Zubiri files bill phasing out incandescent bulbs by ’10

Sen.Juan Miguel Zubiri has filed a bill proposing the nationwide phase out of incandescent bulbs by 2010. 

In Senate Bill 2065, the discarding of these bulbs, Zubiri said, would result to the savings on avoided annual greenhouse gas emissions of  about  two million tons.

He said this is equivalent to taking 250,000 cars off the road, or planting two million trees a year.

“The total switch to compact fluorescent lamps  (CFLs) would mean that the country can cut its electricity demand by 2,000 megawatts (MW) equivalent to electricity generated by six power plants,” he said. 

On a voluntary basis, he said greater savings will be realized once government offices, schools, hospitals and other public buildings and infrastructure totally  switch to CFLs.

Zubiri explained that whenever government wants the private sector to do something, “we will need a law to compel them and lay the ground work for easier compliance both among consumers and manufacturers of incandescent lamps.

With the phase-out, commercial and industrial establishments will bring greater benefits for themselves, the environment and government’s finances with reduced demand for fossil fuels such as imported oil and crude, he added.

 “The 130-year old incandescent bulb technology of inventor Thomas Alba Edison has outlived its use for most of our activities. Incandescent bulbs are wasteful because 80 percent of the energy is lost in the form of heat, with only 20 percent electricity used to produce light.
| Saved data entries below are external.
Fixpoint dequeue_loop (rval : Z) (p_queue : ts_queue_t) (wait_ms : Z) (now : timespec)
    (wakes : list wake) : result (ts_queue_t * pause (option Z)) :=
  r ← dequeue_from rval p_queue wait_ms now;
  match snd r, wakes with
  | Waits _, (others, code) :: wakes =>
      dequeue_loop code (others (fst r)) wait_ms now wakes
  | _, _ => Ok r
  end.

Definition ts_queue_enqueue (p_queue : option ts_queue_t) (p_item wait_ms : Z)
    (now : timespec) (wakes : list wake) : result (option ts_queue_t * pause bool) :=
  match p_queue with
  | Some q =>
      if p_item =? 0 then Ok (p_queue, Returns false)
      else r ← enqueue_loop 0 q p_item wait_ms now wakes; Ok (Some (fst r), snd r)
  | None => Ok (None, Returns false)
  end.

(** [pp_item] is whether the destination pointer is not NULL. *)
Definition ts_queue_dequeue (p_queue : option ts_queue_t) (pp_item : bool) (wait_ms : Z)
    (now : timespec) (wakes : list wake) : result (option ts_queue_t * pause (option Z)) :=
  match p_queue with
  | Some q =>
      if negb pp_item then Ok (p_queue, Returns None)
      else r ← dequeue_loop 0 q wait_ms now wakes; Ok (Some (fst r), snd r)
  | None => Ok (None, Returns None)
  end.
End port.

Definition ts_queue_get_count (p_queue : ts_queue_t) : Z := count p_queue.

(** ** Representation *)

(** A queue of [2 ^ k] cells whose counters have not come near [2 ^ 64]. *)
Record tsq_wf (q : ts_queue_t) : Prop := {
  tw_pow : exists k, 0 <= k < 63 /\ size q = 2 ^ k;
  tw_cells : zlen (pp_ptr_array q) = size q;
  tw_held : 0 <= tail q <= head q;
  tw_full : head q - tail q <= size q;
  tw_count : count q = head q - tail q;
  tw_room : head q + size q < 18446744073709551616
}.

Definition tsq_held (q : ts_queue_t) : Z := head q - tail q.

(** The queued items, oldest first. *)
Definition tsq_items (q : ts_queue_t) : list Z :=
  circ (pp_ptr_array q) (tail q) (Z.to_nat (tsq_held q)).

(** The queue after an item has been stored, and after one has been taken. *)
Definition pushed (q : ts_queue_t) (x : Z) : ts_queue_t :=
  {| pp_ptr_array := <[Z.to_nat (head q mod size q) := x]> (pp_ptr_array q); size := size q;
     count := count q + 1; head := head q + 1; tail := tail q |}.

Definition popped (q : ts_queue_t) : ts_queue_t :=
  {| pp_ptr_array := pp_ptr_array q; size := size q; count := count q - 1;
     head := head q; tail := tail q + 1 |}.

Lemma mask_mod k n : 0 <= k < 64 -> Z.land n (u64 (2 ^ k - 1)) = n mod 2 ^ k.
Proof.
  intros Hk. assert (1 <= 2 ^ k <= 2 ^ 63).
  { split; [apply (Z.pow_le_mono_r 2 0 k); lia|apply Z.pow_le_mono_r; lia]. }
  rewrite u64_small by (unfold is_u64; lia).
  replace (2 ^ k - 1) with (Z.ones k) by (rewrite Z.ones_equiv; lia).
  apply Z.land_ones. lia.
Qed.

Section wf.
Context (q : ts_queue_t) (WF : tsq_wf q).

Lemma tsq_size_pos : 0 < size q < 9223372036854775808.
Proof.
  destruct (tw_pow q WF) as (k & Hk & ->). split; [lia|].
  change 9223372036854775808 with (2 ^ 63). apply Z.pow_lt_mono_r; lia.
Qed.

Lemma tsq_index n : Z.land n (u64 (size q - 1)) = n mod size q.
Proof. destruct (tw_pow q WF) as (k & Hk & ->). apply mask_mod. lia. Qed.

Lemma tsq_items_length : length (tsq_items q) = Z.to_nat (tsq_held q).
Proof. apply circ_length. Qed.

Lemma tsq_items_zlen : zlen (tsq_items q) = tsq_held q.
Proof. unfold zlen. rewrite tsq_items_length. unfold tsq_held. destruct WF. lia. Qed.

Lemma tsq_full_test : (u64 (tail q + size q) <=? head q) = (tsq_held q =? size q).
Proof.
  pose proof tsq_size_pos. destruct WF. unfold tsq_held. rewrite u64_small by words.
  apply eq_true_iff_eq. rewrite Z.leb_le, Z.eqb_eq. lia.
Qed.

Lemma tsq_empty_test : (head q <=? tail q) = (tsq_held q =? 0).
Proof.
  destruct WF. unfold tsq_held. apply eq_true_iff_eq. rewrite Z.leb_le, Z.eqb_eq. lia.
Qed.

Lemma pushed_wf x :
  tsq_held q < size q -> head q + 1 + size q < 18446744073709551616 -> tsq_wf (pushed q x).
Proof.
  intros Hh Hr. destruct WF. unfold tsq_held in *. split; cbn; try lia; [done|].
  unfold zlen in *. by rewrite length_insert.
Qed.

Lemma popped_wf : 0 < tsq_held q -> tsq_wf (popped q).
Proof. intros Hh. destruct WF. unfold tsq_held in *. split; cbn; (done || lia). Qed.

Lemma pushed_items x : tsq_held q < size q -> tsq_items (pushed q x) = tsq_items q ++ [x].
Proof.
  intros Hh. pose proof tsq_size_pos. destruct WF. unfold tsq_items, tsq_held in *.
  cbn [pushed pp_ptr_array head tail].
  replace (head q + 1 - tail q) with (head q - tail q + 1) by lia.
  replace (Z.to_nat (head q - tail q + 1)) with (Z.to_nat (head q - tail q) + length [x])%nat
    by (cbn [length]; lia).
  rewrite <- circ_put_append by (unfold zlen in *; cbn [length]; lia).
  rewrite Z2Nat.id by lia. replace (tail q + (head q - tail q)) with (head q) by lia.
  f_equal. rewrite <- tw_cells0, circ_put_insert, circ_put_mod; [done|].
  apply Z.mod_pos_bound. lia.
Qed.
End wf.

Lemma popped_items q : tsq_wf q -> 0 < tsq_held q ->
  exists x, load_at (pp_ptr_array q) (tail q mod size q) = Ok x /\
            tsq_items q = x :: tsq_items (popped q).
Proof.
  intros WF Hh. pose proof (tsq_size_pos q WF). destruct WF. unfold tsq_items, tsq_held in *.
  cbn [popped pp_ptr_array head tail].
  pose proof (Z.mod_pos_bound (tail q) (size q) ltac:(lia)) as Hm.
  destruct (lookup_lt_is_Some_2 (pp_ptr_array q) (Z.to_nat (tail q mod size q))) as [x Hx].
  { unfold zlen in *. lia. }
  exists x. split; [apply load_at_eq; [lia|done]|].
  replace (Z.to_nat (head q - tail q)) with (1 + Z.to_nat (head q - (tail q + 1)))%nat by lia.
  rewrite circ_app. cbn [Nat.add].
  replace (tail q + Z.of_nat 1) with (tail q + 1) by lia.
  assert (Hc : circ (pp_ptr_array q) (tail q) 1 = [x]).
  { apply list_eq_same_length with 1%nat; [done|apply circ_length|].
    intros i a b Hi Ha Hb. replace i with O in * by lia.
    rewrite circ_lookup in Ha by (unfold zlen in *; lia).
    rewrite Z.add_0_r, tw_cells0, Hx in Ha. cbn in Hb. congruence. }
  by rewrite Hc.
Qed.

Section outcomes.
Context (timedout : Z) (timedout_nz : timedout <> 0).

Lemma enqueue_from_eq rval q x wait_ms now : tsq_wf q ->
  enqueue_from timedout rval q x wait_ms now =
    Ok (if rval =? timedout then (q, Returns false)
        else if tsq_held q =? size q then (q, Waits (the_wait full_cnd now wait_ms))
        else (pushed q x, Returns true)).
Proof.
  intros WF. unfold enqueue_from. rewrite (tsq_full_test q WF), (tsq_index q WF).
  destruct (rval =? timedout); cbn; [by rewrite andb_false_r|].
  rewrite andb_true_r. destruct (_ =? size q) eqn:E; [done|]. bdestr.
  pose proof (tsq_size_pos q WF). destruct WF.
  rewrite store_at_eq by (rewrite tw_cells0; apply Z.mod_pos_bound; lia). cbn.
  unfold pushed. by rewrite !u64_small by (unfold is_u64; lia).
Qed.

Lemma dequeue_from_eq rval q wait_ms now : tsq_wf q ->
  exists x, (0 < tsq_held q -> tsq_items q = x :: tsq_items (popped q)) /\
  dequeue_from timedout rval q wait_ms now =
    Ok (if rval =? timedout then (q, Returns None)
        else if tsq_held q =? 0 then (q, Waits (the_wait cnd now wait_ms))
        else if rval =? 0 then (popped q, Returns (Some x)) else (q, Returns None)).
Proof.
  intros WF. unfold dequeue_from. rewrite (tsq_empty_test q WF), (tsq_index q WF).
  destruct (tsq_held q =? 0) eqn:E; bdestr.
  - exists 0. split; [lia|]. destruct (rval =? timedout) eqn:Et; cbn; [|done].
    bdestr. subst. by rewrite (proj2 (Z.eqb_neq timedout 0)).
  - assert (Hh : 0 < tsq_held q) by (unfold tsq_held in *; destruct WF; lia).
    destruct (popped_items q WF Hh) as (x & Hx & Hi). exists x. split; [done|]. cbn.
    destruct (rval =? timedout) eqn:Et; bdestr.
    + subst. by rewrite (proj2 (Z.eqb_neq timedout 0)).
    + destruct (rval =? 0); [|done]. rewrite Hx. cbn.
      pose proof (tsq_size_pos q WF). destruct WF. unfold popped, tsq_held in *.
      by rewrite !u64_small by words.
Qed.
End outcomes.

(** ** Interleaving *)

Inductive call : Set :=
  | CallEnqueue (item wait_ms : Z) (now : timespec)
  | CallDequeue (wait_ms : Z) (now : timespec).

(** The queue, the calls that are waiting (by thread), and, in the order in
    which they took effect, the items that enqueue calls have stored and that
    dequeue calls have returned. *)
Record world := {
  w_queue : ts_queue_t;
  w_waiting : gmap nat call;
  w_enqueued : list Z;
  w_dequeued : list Z
}.

(** A thread that is not waiting calls an operation; a waiting thread owns the
    mutex again and its wait returns a code. *)
Inductive event : Set :=
  | EvCall (t : nat) (c : call)
  | EvWake (t : nat) (rval : Z).

Section interleaving.
Context (timedout : Z).

(** One atomic step of a call: until it waits again or returns. *)
Definition run_call (t : nat) (rval : Z) (c : call) (w : world) : result world :=
  match c with
  | CallEnqueue item wait_ms now =>
      if item =? 0 then Ok w
      else
        r ← enqueue_from timedout rval (w_queue w) item wait_ms now;
        Ok match snd r with
           | Waits _ => {| w_queue := fst r; w_waiting := <[t := c]> (w_waiting w);
                           w_enqueued := w_enqueued w; w_dequeued := w_dequeued w |}
           | Returns b => {| w_queue := fst r; w_waiting := delete t (w_waiting w);
                             w_enqueued := if (b : bool) then w_enqueued w ++ [item]
                                           else w_enqueued w;
                             w_dequeued := w_dequeued w |}
           end
  | CallDequeue wait_ms now =>
      r ← dequeue_from timedout rval (w_queue w) wait_ms now;
      Ok match snd r with
         | Waits _ => {| w_queue := fst r; w_waiting := <[t := c]> (w_waiting w);
                         w_enqueued := w_enqueued w; w_dequeued := w_dequeued w |}
         | Returns o => {| w_queue := fst r; w_waiting := delete t (w_waiting w);
                           w_enqueued := w_enqueued w;
                           w_dequeued := match o with Some x => w_dequeued w ++ [x]
                                                    | None => w_dequeued w end |}
         end
  end.

(** An event that its thread cannot make has no effect. *)
Definition world_step (w : world) (ev : event) : result world :=
  match ev with
  | EvCall t c => match w_waiting w !! t with Some _ => Ok w | None => run_call t 0 c w end
  | EvWake t rval => match w_waiting w !! t with Some c => run_call t rval c w | None => Ok w end
  end.

Fixpoint world_run (w : world) (evs : list event) : result world :=
  match evs with
  | [] => Ok w
  | ev :: evs => w' ← world_step w ev; world_run w' evs
  end.
End interleaving.

Record world_ok (w : world) : Prop := {
  wo_wf : tsq_wf (w_queue w);
  wo_fifo : w_enqueued w = w_dequeued w ++ tsq_items (w_queue w)
}.

Definition room (n : Z) (q : ts_queue_t) : Prop :=
  head q + size q + n < 18446744073709551616.

Lemma run_call_ok timedout t rval c w n :
  timedout <> 0 -> world_ok w -> 0 <= n -> room (n + 1) (w_queue w) ->
  exists w', run_call timedout t rval c w = Ok w' /\ world_ok w' /\ room n (w_queue w').
Proof.
  intros Ht Hw Hn Hr. pose proof Hw as [WF Hf]. unfold room in *.
  destruct c as [item wait_ms now|wait_ms now]; cbn.
  - destruct (item =? 0); [exists w; split_and!; [done|done|lia]|].
    rewrite (enqueue_from_eq timedout rval _ item wait_ms now WF). cbn.
    eexists. split; [reflexivity|].
    destruct (rval =? timedout); cbn; [split; [done|lia]|].
    destruct (_ =? size _) eqn:E; cbn; [split; [done|lia]|]. bdestr.
    assert (tsq_held (w_queue w) < size (w_queue w))
      by (destruct WF; unfold tsq_held in *; lia).
    split; [|lia]. split; cbn; [apply pushed_wf; (done || lia)|].
    rewrite pushed_items by done. by rewrite Hf, app_assoc.
  - destruct (dequeue_from_eq timedout Ht rval _ wait_ms now WF) as (x & Hx & ->). cbn.
    eexists. split; [reflexivity|].
    destruct (rval =? timedout); cbn; [split; [done|lia]|].
    destruct (_ =? 0) eqn:E; cbn; [split; [done|lia]|]. bdestr.
    destruct (rval =? 0); cbn; [|split; [done|lia]].
    assert (0 < tsq_held (w_queue w)) by (destruct WF; unfold tsq_held in *; lia).
    split; [|lia]. split; cbn; [by apply popped_wf|].
    rewrite Hf, (Hx ltac:(done)). by rewrite <- app_assoc.
Qed.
Likewise, experts computed that the electricity needed to power one million incandescent bulbs is equal to the power generated by a 50 megawatt power plant built at the cost of $50 million,”  Zubiri said.

Exemptions on the phase-out of incandescent bulbs provided for in SB 2065 cover only a few, such as for medical and scientific purposes. 

Of 16.48 million families in the country, the low income classes or around 8.6 million families earning the equivalent of the minimum wage and below would benefit the most since electricity for lighting accounts for 80 percent of their electricity bills, Zubiri noted.

He said with 97 percent electrification, the country has over 10.4  million households in urban and rural areas using electricity for lighting. Regardless of their annual family income, these households would cut 80 percent of their electric bills by approximately four-fifths, or enjoy reduced electricity expenditures by around 64 percent. 

“The savings is the result of advances in technology,” Zubiri said. A 15-watt CFL gives the same lumens or has the same lighting capacity as a 60-watt incandescent bulb. Most important is that a CFL uses 80 percent less electricity used by a 60-watt incandescent light bulb.